In an embodiment, the voice samples contained in the existing voice recognition sample library can be composed of two parts: corresponding audio data and annotation data; wherein the audio data can represent the frequency, amplitude change and duration of the user’s voice in the voice sample For data such as sound signal characteristics, each audio data can be displayed by recording the sound waveform in the corresponding user's voice; the label data can be the number and text information that record the user's voice content. At this time, when the specified keywords are obtained, the existing speech recognition sample library can be queried. By traversing each voice sample contained in the existing speech recognition sample library, the annotation data that constitutes each speech sample can be analyzed. Determine whether the specified keywords are included in the labeled data, so as to find the voice samples composed of labeled data including the specified keywords, ignore the voice samples composed of labeled data that do not include the specified keywords, and then search for the voice samples As a target voice sample for subsequent keyword analysis.
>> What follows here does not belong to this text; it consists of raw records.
(* ===== verification/Externals.v ===== *)
(** * Third-party components

    The crates and services the code relies on but does not define - [uuid],
    [rust_decimal], [serde_json], [chrono], the Unicode case tables, PostgreSQL's
    error texts - are classes: the operations the code calls, with the documented
    laws the theorems use. Every model file works over any instance. The module
    [Sample] gives one computable instance, on which the witnesses run. *)

From Stdlib Require Import DecimalString DecimalZ Ascii.
From S2P Require Import Prelude RustStr.

Local Open Scope Z_scope.

(** [uuid::Uuid]: [to_string], [parse] and the version 7 generator, as an injective
    sequence of values (the [n]-th generated identifier). *)
Class UuidApi := {
  Uuid : Type;
  #[global] uuid_eq_dec :: EqDecision Uuid;
  #[global] uuid_countable :: Countable Uuid;
  uuid_to_string : Uuid → string;
  uuid_parse : string → option Uuid;
  uuid_gen : N → Uuid;
  uuid_parse_to_string u : uuid_parse (uuid_to_string u) = Some u;
  #[global] uuid_gen_inj :: Inj (=) (=) uuid_gen;
}.

(** 96-bit mantissa and at most 28 decimals: [units] counts the value in 10^-28. *)
Definition dec_scale : Z := 10 ^ 28.
Definition dec_max_mantissa : Z := 2 ^ 96 - 1.
Lemma dec_scale_pos : 0 < dec_scale.
Proof. by apply Z.pow_pos_nonneg. Qed.
(** The values with an exact representation. *)
Definition dec_exact (u : Z) : Prop :=
  ∃ m s : Z, 0 ≤ s ≤ 28 ∧ Z.abs m ≤ dec_max_mantissa ∧ u = m * 10 ^ (28 - s).

(** [rust_decimal::Decimal]. [None] from [dec_add] or [dec_mul] is the overflow panic
    of [+] and [*]. A result is exact when the exact value is representable, and
    never has the wrong sign. [dec_numeric] is the value of a [NUMERIC(19,4)] column
    a decimal is bound to ([None]: numeric field overflow); a value of the column is kept. *)
Class DecimalApi := {
  Decimal : Type;
  #[global] Decimal_eq_dec :: EqDecision Decimal;
  dec_units : Decimal → Z;
  dec_new : Z → Z → Decimal;          (* mantissa and scale *)
  dec_leb : Decimal → Decimal → bool;
  dec_eqb : Decimal → Decimal → bool;
  dec_add : Decimal → Decimal → option Decimal;
  dec_mul : Decimal → Decimal → option Decimal;
  dec_to_string : Decimal → string;
  dec_parse : string → option Decimal;
  dec_numeric : Decimal → option Decimal;
  dec_new_units m s : 0 ≤ s ≤ 28 → Z.abs m ≤ dec_max_mantissa →
    dec_units (dec_new m s) = m * 10 ^ (28 - s);
  dec_leb_units a b : dec_leb a b = (dec_units a <=? dec_units b);
  dec_eqb_units a b : dec_eqb a b = (dec_units a =? dec_units b);
  dec_add_exact a b : dec_exact (dec_units a + dec_units b) →
    ∃ c, dec_add a b = Some c ∧ dec_units c = dec_units a + dec_units b;
  dec_add_nonneg a b c : 0 ≤ dec_units a → 0 ≤ dec_units b →
    dec_add a b = Some c → dec_units a ≤ dec_units c ∧ dec_units b ≤ dec_units c;
  dec_mul_exact a b : dec_exact (dec_units a * dec_units b / dec_scale) →
    (dec_scale | dec_units a * dec_units b) →
    ∃ c, dec_mul a b = Some c ∧ dec_units c * dec_scale = dec_units a * dec_units b;
  dec_mul_nonneg a b c : 0 ≤ dec_units a → 0 ≤ dec_units b →
    dec_mul a b = Some c → 0 ≤ dec_units c;
  dec_parse_to_string d : dec_parse (dec_to_string d) = Some d;
  dec_numeric_units d d' : dec_numeric d = Some d' →
    (10 ^ 24 | dec_units d) → dec_units d' = dec_units d;
  dec_numeric_scale d d' : dec_numeric d = Some d' → (10 ^ 24 | dec_units d');
  dec_numeric_idem d d' : dec_numeric d = Some d' → dec_numeric d' = Some d';
}.

(** [serde_json::Value]: the constructors of [json!] and the accessors. *)
Class JsonApi := {
  Value : Type;
  jnull : Value;
  jstr : string → Value;
  jint : Z → Value;
  jarr : list Value → Value;
  jobj : list (string * Value) → Value;
  jget : Value → string → option Value;   (* Value::get *)
  is_null : Value → bool;
  as_str : Value → option string;
  as_i64 : Value → option Z;
  as_u64 : Value → option Z;
  as_array : Value → option (list Value);
  json_to_string : Value → string;
  jget_obj kvs k v : NoDup kvs.*1 → (k, v) ∈ kvs → jget (jobj kvs) k = Some v;
  jget_missing kvs k : k ∉ kvs.*1 → jget (jobj kvs) k = None;
  is_null_jnull : is_null jnull = true;
  is_null_jstr s : is_null (jstr s) = false;
  as_str_jstr s : as_str (jstr s) = Some s;
  as_str_jnull : as_str jnull = None;
  as_i64_jint z : - 2 ^ 63 ≤ z < 2 ^ 63 → as_i64 (jint z) = Some z;
  as_u64_jint z : 0 ≤ z < 2 ^ 64 → as_u64 (jint z) = Some z;
  as_u64_jnull : as_u64 jnull = None;
  as_array_jarr l : as_array (jarr l) = Some l;
}.

(** What the database driver can answer, and the text it shows for it. *)
Inductive sql_error : Type :=
| RowNotFound
| UniqueViolation (constraint : string)
| CheckViolation (constraint : string)
| ForeignKeyViolation (constraint : string)
| NumericOverflow
| ValueTooLong (column : string)
| ConnectionFailure
| DatatypeMismatch
| SyntaxError
| InFailedTransaction.
#[export] Instance sql_error_eq_dec : EqDecision sql_error.
Proof. solve_decision. Defined.

(** The remaining library texts: driver errors ([Display]), RFC 3339 timestamps of
    [chrono] (seconds), and the Unicode [to_uppercase]. *)
Class TextApi := {
  sqlx_display : sql_error → string;
  ts_to_string : Z → string;
  ts_parse : string → option Z;
  to_uppercase : string → string;
  ts_parse_to_string t : ts_parse (ts_to_string t) = Some t;
  to_uppercase_upper s : forallb is_ascii_uppercase (bytes s) = true → to_uppercase s = s;
}.

Class Externals := {
  #[global] ext_uuid :: UuidApi;
  #[global] ext_decimal :: DecimalApi;
  #[global] ext_json :: JsonApi;
  #[global] ext_text :: TextApi;
}.

(** ** Derived facts and constants *)

Section derived.
Context `{DecimalApi}.

Definition dec_zero : Decimal := dec_new 0 0.
Definition dec_one : Decimal := dec_new 1 0.
Definition dec_ltb (a b : Decimal) : bool := negb (dec_leb b a).
(** [Decimal::from(i32)] *)
Definition dec_of_i32 (v : Z) : Decimal := dec_new v 0.

Lemma dec_zero_units : dec_units dec_zero = 0.
Proof. unfold dec_zero. rewrite dec_new_units; [apply Z.mul_0_l|lia|vm_compute; congruence]. Qed.

Lemma dec_one_units : dec_units dec_one = dec_scale.
Proof. unfold dec_one. rewrite dec_new_units; [apply Z.mul_1_l|lia|vm_compute; congruence]. Qed.

Lemma dec_of_i32_units v : -2 ^ 31 ≤ v < 2 ^ 31 → dec_units (dec_of_i32 v) = v * dec_scale.
Proof.
  intros Hv. unfold dec_of_i32. rewrite dec_new_units; [done|lia|].
  assert (dec_max_mantissa = 79228162514264337593543950335) as -> by (vm_compute; done). lia.
Qed.

Lemma dec_ltb_units a b : dec_ltb a b = (dec_units a <? dec_units b).
Proof. unfold dec_ltb. rewrite dec_leb_units. by rewrite Z.ltb_antisym. Qed.

Lemma dec_leb_le a b : dec_leb a b = true ↔ dec_units a ≤ dec_units b.
Proof. rewrite dec_leb_units. apply Z.leb_le. Qed.

Lemma dec_eqb_eq a b : dec_eqb a b = true ↔ dec_units a = dec_units b.
Proof. rewrite dec_eqb_units. apply Z.eqb_eq. Qed.

Lemma dec_eqb_refl a : dec_eqb a a = true.
Proof. by apply dec_eqb_eq. Qed.
End derived.

Section json_derived.
Context `{JsonApi}.

(** [value[key]]: [Null] when the key is missing. *)
Definition jindex (v : Value) (k : string) : Value := default jnull (jget v k).

(** The lookups in an object literal, by computation on its keys. *)
Fixpoint assoc (k : string) (kvs : list (string * Value)) : option Value :=
  match kvs with
  | [] => None
  | (k', v) :: kvs => if decide (k = k') then Some v else assoc k kvs
  end.

Lemma assoc_some k kvs v : assoc k kvs = Some v → (k, v) ∈ kvs.
Proof.
  induction kvs as [|[k' v'] kvs IH]; simpl; [done|].
  case_decide; intros; simplify_eq; [by left|right; auto].
Qed.
Lemma assoc_none k kvs : assoc k kvs = None → k ∉ kvs.*1.
Proof.
  induction kvs as [|[k' v'] kvs IH]; simpl; [intros _; by apply not_elem_of_nil|].
  case_decide; [done|]. intros E. apply not_elem_of_cons. auto.
Qed.

Lemma jget_assoc kvs k : NoDup kvs.*1 → jget (jobj kvs) k = assoc k kvs.
Proof.
  intros Hnd. destruct (assoc k kvs) as [v|] eqn:E.
  - apply jget_obj; [done|]. by apply assoc_some.
  - apply jget_missing. by apply assoc_none.
Qed.

Lemma jindex_assoc kvs k : NoDup kvs.*1 → jindex (jobj kvs) k = default jnull (assoc k kvs).
Proof. intros Hnd. unfold jindex. by rewrite jget_assoc. Qed.
End json_derived.

(** Reads of the fields of a [json!] object whose keys are literals. *)
Ltac json_simpl :=
  repeat first
    [ rewrite jindex_assoc by (apply (bool_decide_unpack _); vm_compute; exact I); simpl
    | rewrite jget_assoc by (apply (bool_decide_unpack _); vm_compute; exact I); simpl
    | rewrite is_null_jnull | rewrite is_null_jstr
    | rewrite as_str_jstr | rewrite as_str_jnull | rewrite uuid_parse_to_string
    | rewrite dec_parse_to_string | rewrite as_array_jarr | rewrite ts_parse_to_string
    | progress simpl ].
(** A transaction of one statement that affects one row. *)
Lemma one_row_calm msg (f : Z → Uuid → T → outcome sql_error (nat * T)) g error s t' :
  e_faults (d_env s) = [] → (∀ id, f (e_now (d_env s)) id (d_committed s) = Ok (1%nat, t')) →
  ∃ s', in_transaction msg (other (n ← map_err g (exec f); exactly_one error n)) s = (Ok tt, s') ∧
    d_committed s' = t' ∧ d_ext s' = d_ext s ∧ e_faults (d_env s') = [] ∧ e_now (d_env s') = e_now (d_env s).
Proof.
  intros Hf Hx. unfold in_transaction, with_transaction, begin_tx, pop_fault, other, map_err. rewrite Hf.
  unfold mbind, M_bind. rewrite exec_calm by done. simpl. rewrite Hx. simpl.
  unfold exactly_one, assert_one, assert_that, commit_tx, pop_fault. simpl. rewrite Hf. by eexists.
Qed.
End calm.
#[export] Hint Resolve keeps_calm_exec : keeps.
(* ===== verification/CircuitBreaker.v ===== *)
(** * Circuit breaker (shared/src/circuit_breaker.rs)

    A sliding window of the last outcomes and the three states closed, open and
    half-open. The clock is [Instant::now()], passed to the operations that read it;
    the failure ratio is computed in binary64, by the specification of IEEE 754 the
    Standard Library has. The breaker refines a machine that keeps the whole history. *)

From Stdlib Require SpecFloat.
From S2P Require Import Prelude.

Local Open Scope Z_scope.

(** Durations in milliseconds. *)
Record CircuitBreakerConfig := {
  window_size : nat; failure_threshold : f64; cooldown : Z }.
Definition CircuitBreakerConfig_default : CircuitBreakerConfig := {|
  window_size := 10;
  failure_threshold := f64_div (f64_of_usize 1) (f64_of_usize 2);
  cooldown := 30 * 1000 |}.

Inductive BreakerStatus : Type := Closed | Open | HalfOpen.
#[export] Instance BreakerStatus_eq_dec : EqDecision BreakerStatus.
Proof. solve_decision. Defined.
Definition breaker_status_str (s : BreakerStatus) : string :=
  match s with Closed => "closed" | Open => "open" | HalfOpen => "half-open" end.

Record BreakerState := MkBreaker {
  status : BreakerStatus; window : list bool; opened_at : option Z }.
Definition BreakerState_new : BreakerState := MkBreaker Closed [] None.

Inductive CircuitOpenError : Type := CircuitIsOpen.

Section breaker.
Context (cfg : CircuitBreakerConfig).
Implicit Types (st : BreakerState) (now : Z).

(** [opened_at.elapsed()] saturates at zero. *)
Definition elapsed (since now : Z) : Z := Z.max 0 (now - since).

Definition check_call (now : Z) : M BreakerState CircuitOpenError unit := λ st,
  match status st with
  | Closed | HalfOpen => (Ok tt, st)
  | Open =>
      match opened_at st with
      | Some t =>
          if cooldown cfg <=? elapsed t now then
            (Ok tt, MkBreaker HalfOpen (window st) (opened_at st))
          else (Err CircuitIsOpen, st)
      | None => (Ok tt, MkBreaker HalfOpen (window st) (opened_at st))
      end
  end.

Definition push_result (success : bool) (w : list bool) : list bool :=
  (if (window_size cfg <=? length w)%nat then tail w else w) ++ [success].

Definition should_trip (w : list bool) : bool :=
  if (length w <? window_size cfg)%nat then false
  else
    let failures := length (List.filter negb w) in
    let ratio := f64_div (f64_of_usize failures) (f64_of_usize (length w)) in
    f64_geb ratio (failure_threshold cfg).

Definition record_success st : BreakerState :=
  let w := push_result true (window st) in
  if decide (status st = HalfOpen) then MkBreaker Closed w None
  else MkBreaker (status st) w (opened_at st).

Definition record_retryable_failure (now : Z) st : BreakerState :=
  let w := push_result false (window st) in
  match status st with
  | HalfOpen => MkBreaker Open w (Some now)
  | Closed =>
      if should_trip w then MkBreaker Open w (Some now) else MkBreaker Closed w (opened_at st)
  | Open => MkBreaker Open w (opened_at st)
  end.

(** ** The specification: a breaker that remembers every outcome *)

Inductive phase : Type := PClosed | POpen (since : Z) | PHalfOpen.
Record history := MkHistory { h_phase : phase; h_results : list bool }.

Definition lastn {A} (n : nat) (l : list A) : list A := drop (length l - n) l.

Inductive breaker_op : Type := BCheck (now : Z) | BSuccess | BFailure (now : Z).

Definition spec_step (op : breaker_op) (h : history) : bool * history :=
  match op, h_phase h with
  | BCheck now, POpen t =>
      if cooldown cfg <=? elapsed t now then (true, MkHistory PHalfOpen (h_results h))
      else (false, h)
  | BCheck _, _ => (true, h)
  | BSuccess, PHalfOpen => (true, MkHistory PClosed (h_results h ++ [true]))
  | BSuccess, p => (true, MkHistory p (h_results h ++ [true]))
  | BFailure now, PHalfOpen => (true, MkHistory (POpen now) (h_results h ++ [false]))
  | BFailure now, PClosed =>
      let r := h_results h ++ [false] in
      (true, MkHistory (if should_trip (lastn (window_size cfg) r) then POpen now else PClosed) r)
  | BFailure _, POpen t => (true, MkHistory (POpen t) (h_results h ++ [false]))
  end.

Definition breaker_step (op : breaker_op) st : bool * BreakerState :=
  match op with
  | BCheck now => let '(o, st') := check_call now st in (is_ok o, st')
  | BSuccess => (true, record_success st)
  | BFailure now => (true, record_retryable_failure now st)
  end.

Fixpoint run_breaker {S} (step : breaker_op → S → bool * S) (ops : list breaker_op) (s : S)
    : list bool * S :=
  match ops with
  | [] => ([], s)
  | op :: ops =>
      let '(b, s1) := step op s in
      let '(bs, s2) := run_breaker step ops s1 in (b :: bs, s2)
  end.

(** The state of the breaker and the history it stands for. *)
Definition represents st (h : history) : Prop :=
  window st = lastn (window_size cfg) (h_results h) ∧
  match h_phase h with
  | PClosed => status st = Closed
  | POpen t => status st = Open ∧ opened_at st = Some t
  | PHalfOpen => status st = HalfOpen
  end.

Lemma push_lastn b w l :
  (0 < window_size cfg)%nat → w = lastn (window_size cfg) l →
  push_result b w = lastn (window_size cfg) (l ++ [b]).
Proof.
  intros Hn ->. unfold push_result, lastn. rewrite length_drop, length_app. simpl.
  destruct (Nat.leb_spec (window_size cfg) (length l - (length l - window_size cfg))) as [Hl|Hl].
  - rewrite (drop_app_le l) by lia. f_equal.
    replace (length l + 1 - window_size cfg)%nat with (length l - window_size cfg + 1)%nat by lia.
    rewrite <-drop_drop. by destruct (drop _ l).
  - replace (length l - window_size cfg)%nat with 0%nat by lia.
    by replace (length l + 1 - window_size cfg)%nat with 0%nat by lia.
Qed.

Lemma breaker_step_refines op st h :
  (0 < window_size cfg)%nat → represents st h →
  let '(b, st') := breaker_step op st in
  let '(b', h') := spec_step op h in b = b' ∧ represents st' h'.
Proof.
  intros Hn [Hw Hp]. destruct op as [now| |now]; simpl.
  - unfold check_call. destruct (h_phase h) as [|t|] eqn:Eh.
    + rewrite Hp. split; [done|]. split; [done|]. by rewrite Eh.
    + destruct Hp as [Hs Ho]. rewrite Hs, Ho. destruct (cooldown cfg <=? elapsed t now); simpl; (split; [done|]); (split; [done|]).
      * done.
      * by rewrite Eh.
    + rewrite Hp. split; [done|]. split; [done|]. by rewrite Eh.
  - pose proof (push_lastn true _ _ Hn Hw) as Hw'. unfold record_success.
    destruct (h_phase h) as [|t|]; [| |]; (case_decide; [try naive_solver congruence|]);
      (split; [done|]); (split; [exact Hw'|]); simpl; naive_solver.
  - pose proof (push_lastn false _ _ Hn Hw) as Hw'. unfold record_retryable_failure.
    destruct (h_phase h) as [|t|].
    + rewrite Hp, <-Hw'. split; [done|]. destruct (should_trip _); (split; [exact Hw'|]); done.
    + destruct Hp as [-> ->]. split; [done|]. by split.
    + rewrite Hp. split; [done|]. by split.
Qed.

Lemma run_breaker_refines ops : ∀ st h,
  (0 < window_size cfg)%nat → represents st h →
  let '(bs, st') := run_breaker breaker_step ops st in
  let '(bs', h') := run_breaker spec_step ops h in bs = bs' ∧ represents st' h'.
Proof.
  induction ops as [|op ops IH]; intros st h Hn Hr; simpl; [done|].
  pose proof (breaker_step_refines op st h Hn Hr) as Hs.
  destruct (breaker_step op st) as [b st1], (spec_step op h) as [b' h1].
  destruct Hs as [-> Hr1]. specialize (IH st1 h1 Hn Hr1).
  destruct (run_breaker breaker_step ops st1) as [bs st2], (run_breaker spec_step ops h1) as [bs' h2].
  by destruct IH as [-> ?].
Qed.

Lemma push_length b w :
  (0 < window_size cfg)%nat → (length w ≤ window_size cfg)%nat →
  (length (push_result b w) ≤ window_size cfg)%nat.
Proof.
  intros Hn Hw. unfold push_result. rewrite length_app. cbn [length].
  destruct (Nat.leb_spec (window_size cfg) (length w)); [|lia]. destruct w; simpl in *; lia.
Qed.

(** An operation that cannot close an open breaker: the outcome of a call that is still
    on its way, or a check before the cooldown has elapsed. *)
Definition too_early (t : Z) (op : breaker_op) : Prop :=
  match op with BCheck now => elapsed t now < cooldown cfg | _ => True end.
Definition is_check (op : breaker_op) : bool := match op with BCheck _ => true | _ => false end.

Lemma run_breaker_open ops t : ∀ st,
  status st = Open → opened_at st = Some t → Forall (too_early t) ops →
  let '(bs, st') := run_breaker breaker_step ops st in
  status st' = Open ∧ opened_at st' = Some t ∧ bs = (λ op, negb (is_check op)) <$> ops.
Proof.
  induction ops as [|op ops IH]; intros st Hs Ho Hops; simpl; [done|].
  apply Forall_cons in Hops as [Hop Hops].
  assert (∃ st1, breaker_step op st = (negb (is_check op), st1) ∧ status st1 = Open ∧
    opened_at st1 = Some t) as (st1 & -> & Hs1 & Ho1).
  { destruct op as [now| |now]; simpl.
    - unfold check_call. rewrite Hs, Ho. simpl in Hop. apply Z.leb_gt in Hop. rewrite Hop. eauto.
    - unfold record_success. rewrite decide_False by (by rewrite Hs). eauto.
    - unfold record_retryable_failure. rewrite Hs. eauto. }
  specialize (IH st1 Hs1 Ho1 Hops). destruct (run_breaker breaker_step ops st1) as [bs st2].
  destruct IH as (? & ? & ->). done.
Qed.
End breaker.

(** ** Properties *)

Section properties.

(** C29: The breaker is its specification. Whatever the calls and their times, it admits
    exactly the calls that a breaker with the full history of outcomes admits, is in the
    state of that breaker, and its window is the last [window_size] outcomes and never
    grows beyond them. *)
Theorem breaker_refines_history cfg ops bs st :
  (0 < window_size cfg)%nat →
  run_breaker (breaker_step cfg) ops BreakerState_new = (bs, st) →
  ∃ h, run_breaker (spec_step cfg) ops (MkHistory PClosed []) = (bs, h) ∧ represents cfg st h ∧
    (length (window st) ≤ window_size cfg)%nat.
Proof.
  intros Hn Hr. assert (represents cfg BreakerState_new (MkHistory PClosed [])) as H0.
  { split; [|done]. unfold lastn. simpl. done. }
  pose proof (run_breaker_refines cfg ops _ _ Hn H0) as Hs. rewrite Hr in Hs.
  destruct (run_breaker (spec_step cfg) ops _) as [bs' h]. destruct Hs as [-> Hrep].
  exists h. split; [done|]. split; [done|]. destruct Hrep as [-> _]. unfold lastn.
  rewrite length_drop. lia.
Qed.

(** An open breaker rejects. Once it has opened at time [t], every check that comes
    before the cooldown has elapsed is rejected, in any order and whatever the outcomes
    of the calls still on their way; the first check after it is admitted and makes the
    breaker half-open; there a success closes it and a failure opens it again. *)
Theorem open_breaker_rejects cfg st t ops bs st' :
  status st = Open → opened_at st = Some t → Forall (too_early cfg t) ops →
  run_breaker (breaker_step cfg) ops st = (bs, st') →
  bs = (λ op, negb (is_check op)) <$> ops ∧ status st' = Open ∧ opened_at st' = Some t ∧
  ∀ now, cooldown cfg ≤ elapsed t now →
    ∃ probe, check_call cfg now st' = (Ok tt, probe) ∧ status probe = HalfOpen ∧
      status (record_success cfg probe) = Closed ∧
      ∀ later, status (record_retryable_failure cfg later probe) = Open ∧
        opened_at (record_retryable_failure cfg later probe) = Some later.
Proof.
  intros Hs Ho Hops Hr. pose proof (run_breaker_open cfg ops t st Hs Ho Hops) as Hrun.
  rewrite Hr in Hrun. destruct Hrun as (Hs' & Ho' & ->). split_and!; [done..|].
  intros now Hnow. unfold check_call. rewrite Hs', Ho'. apply Z.leb_le in Hnow. rewrite Hnow.
  eexists. by split_and!.
Qed.

(** The default breaker trips at half. With the default configuration a closed
    breaker opens on a retryable failure exactly when its window is full and at least
    five of the last ten outcomes, this one included, are failures. *)
Theorem default_breaker_trips now st :
  status st = Closed → (length (window st) ≤ 10)%nat →
  let w := push_result CircuitBreakerConfig_default false (window st) in
  status (record_retryable_failure CircuitBreakerConfig_default now st) = Open ↔
  length w = 10%nat ∧ (5 ≤ length (List.filter negb w))%nat.
Proof.
  intros Hs Hl w. unfold record_retryable_failure. rewrite Hs. fold w.
  assert (length w ≤ 10)%nat as Hw.
  { apply (push_length CircuitBreakerConfig_default); [simpl; lia|done]. }
  assert (should_trip CircuitBreakerConfig_default w = true ↔
    length w = 10%nat ∧ (5 ≤ length (List.filter negb w))%nat) as <-; [|by case_match].
  unfold should_trip. simpl window_size. destruct (Nat.ltb_spec (length w) 10) as [?|?]; [split; [done|intros [? _]; lia]|].
  assert (length w = 10%nat) as -> by lia. simpl failure_threshold.
  assert (length (List.filter negb w) ≤ 10)%nat as Hf.
  { etrans; [apply List.filter_length_le|done]. }
  generalize dependent (length (List.filter negb w)). intros k Hk.
  do 11 (destruct k as [|k]; [vm_compute; split; [intros E; first [discriminate E|split; [done|lia]]|
    intros [_ E]; first [done|lia]]|]). lia.
Qed.
End properties.

(** ** Concrete runs *)

(** Five successes and five failures: the breaker opens at the fifth failure, rejects
    until 30 seconds later, and closes after a successful probe. *)
Definition half_bad : list breaker_op :=
  replicate 5 BSuccess ++ replicate 4 (BFailure 90) ++ [BFailure 100].
Definition tripped := run_breaker (breaker_step CircuitBreakerConfig_default) half_bad BreakerState_new.
Definition waiting : list breaker_op := [BCheck 200; BSuccess; BCheck 30099].
Definition waited := run_breaker (breaker_step CircuitBreakerConfig_default) waiting tripped.2.

Lemma breaker_refines_history_witness :
  status tripped.2 = Open ∧
  ∃ h, represents CircuitBreakerConfig_default tripped.2 h ∧ (length (window tripped.2) ≤ 10)%nat.
Proof.
  split; [vm_compute; reflexivity|].
  destruct (breaker_refines_history CircuitBreakerConfig_default half_bad tripped.1 tripped.2
    (Nat.lt_0_succ 9) (surjective_pairing _)) as (h & _ & Hr & Hl).
  exists h. exact (conj Hr Hl).
Defined.

Lemma open_breaker_rejects_witness :
  waited.1 = (λ op, negb (is_check op)) <$> waiting ∧ waited.1 = [false; true; false].
Proof.
  split; [|vm_compute; reflexivity].
  refine (proj1 (open_breaker_rejects CircuitBreakerConfig_default tripped.2 100 waiting waited.1
    waited.2 _ _ _ (surjective_pairing _))).
  - vm_compute. reflexivity.
  - vm_compute. reflexivity.
  - repeat constructor.
Defined.

Definition nine : BreakerState := MkBreaker Closed (replicate 5 true ++ replicate 4 false) None.
Lemma default_breaker_trips_witness :
  status (record_retryable_failure CircuitBreakerConfig_default 7 nine) = Open.
Proof.
  apply (default_breaker_trips 7 nine); [reflexivity|vm_compute; lia|].
  split; [reflexivity|vm_compute; lia].
Defined.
Take the Kaldi speech recognition framework as an example to illustrate the search process. A large number of public speech recognition sample libraries are provided under the Kaldi speech recognition framework, such as aishell and thchs30 sample libraries in Chinese, and wsj and librispeech sample libraries in English; At this time, the existing speech recognition sample library contains a large number of speech samples composed of audio data and labeled data. For example, the labeled data is as follows: "BAC009S0002W0130 fiscal and financial policies follow immediately"; among them, "BAC009S0002W0130" means that The number of the voice sample composed of the annotation data can clearly indicate the matching relationship between the data and the voice sample; "Financial and financial policies follow immediately" means that the voice sample composed of the annotation data contains textual information of the content. In one embodiment, if the acquired keyword is "finance", query the existing voice recognition sample library, traverse the label data of multiple voice samples contained therein, and extract the label data including the keyword "finance" "" voice sample, such as the content of the above example is the voice sample of "Financial and financial policies follow the climate". The voice sample found is used as the target voice sample. At this time, a large number of already provided under the Kaldi voice recognition framework A large number of target voice samples containing the keyword "finance" in multiple scenarios are obtained in the public voice recognition sample library, and the target voice samples are subsequently processed to obtain corresponding keyword voices in multiple scenarios.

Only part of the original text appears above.